Figure 6. Chemical modification of tryptophan and tyrosine residues in WT DyP and its W377S variant

(A) Residual activities of 3 μM WT DyP treated with increasing NBS concentrations (in 50 mM acetate, pH 4) for modification of tryptophan residues. (B) Residual activities of 3 μM WT DyP and W377S variant (white and black symbols respectively) treated with increasing TNM concentrations (in 50 mM Tris/HCl, pH 7, with 2.6% ethanol) for modification of tyrosine residues. The residual activities of the WT DyP and the W377S variant in (A) and (B) were monitored for oxidation of 180 μM RB19 (diamonds), 7.5 mM DMP (circles), 15 μM RB5 (squares) and 1.25 mM ABTS (triangles), and referred to activities of untreated WT DyP (taken as 100%).

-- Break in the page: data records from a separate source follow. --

Definition set_bit_map (b : list (list Z)) (d : device) : device :=
  Dev b (queue d) (waiting_flag d) (last_seen_used_idx_ d) (lk_ d) (this_ d) (notified d) (dev_sched d).
Definition set_queue (q : list (option virt_queue)) (d : device) : device :=
  Dev (bit_map_ d) q (waiting_flag d) (last_seen_used_idx_ d) (lk_ d) (this_ d) (notified d) (dev_sched d).
Definition set_waiting (w : list bool) (d : device) : device :=
  Dev (bit_map_ d) (queue d) w (last_seen_used_idx_ d) (lk_ d) (this_ d) (notified d) (dev_sched d).
Definition set_last (l : list Z) (d : device) : device :=
  Dev (bit_map_ d) (queue d) (waiting_flag d) l (lk_ d) (this_ d) (notified d) (dev_sched d).
Definition set_lk (l : list bool) (d : device) : device :=
  Dev (bit_map_ d) (queue d) (waiting_flag d) (last_seen_used_idx_ d) l (this_ d) (notified d) (dev_sched d).
Definition notify (v : Z) (d : device) : device :=
  Dev (bit_map_ d) (queue d) (waiting_flag d) (last_seen_used_idx_ d) (lk_ d) (this_ d) (notified d ++ [v]) (dev_sched d).
Definition dev_on_sched {A} (m : M sched A) : M device A := λ d,
  match m (dev_sched d) with
  | Ok (a, s) => Ok (a, Dev (bit_map_ d) (queue d) (waiting_flag d) (last_seen_used_idx_ d) (lk_ d) (this_ d) (notified d) s)
  | Stop e => Stop e
  end.
(** [queue[q]->f()]: the queue, which must not be null, and writing it back *)
Definition get_queue (q : nat) : M device virt_queue :=
  l ← gets queue; of_option (Faulted "queue[queue_index]") (mjoin (l !! q)).
Definition put_queue (q : nat) (v : virt_queue) : M device () := modify (λ d, set_queue (<[q := Some v]> (queue d)) d).
Definition put_desc (q : nat) (i : Z) (x : virtq_desc) : M device () :=
  v ← get_queue q;
  if (Z.to_nat i <? length (desc v))%nat then put_queue q (Queue (<[Z.to_nat i := x]> (desc v)) (avail v) (used v))
  else stop_with (Faulted "desc[i]").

Figure 7. Kinetics for RB19 oxidation by WT DyP and different variants

(A) WT DyP biphasic kinetics enabling calculation of two sets of constants in the 0.2–10 μM (b) and 50–270 μM (a) ranges (inset with Lineweaver–Burk inverse representation for the high, a, and low, b, turnover sites). (B) Simple kinetics yielding a single set of constants (inset, inverse representation) for the W377S variant. (C) Results from Y147S (squares), Y337S (diamonds) and Y147F/Y337F (triangles) variants yielding kinetic curves superimposable with that of WT DyP (circles). (D) Simple kinetics yielding a single set of constants (inset, inverse representation) for the G169L variant. A substrate concentration logarithmic scale is used in the main plots.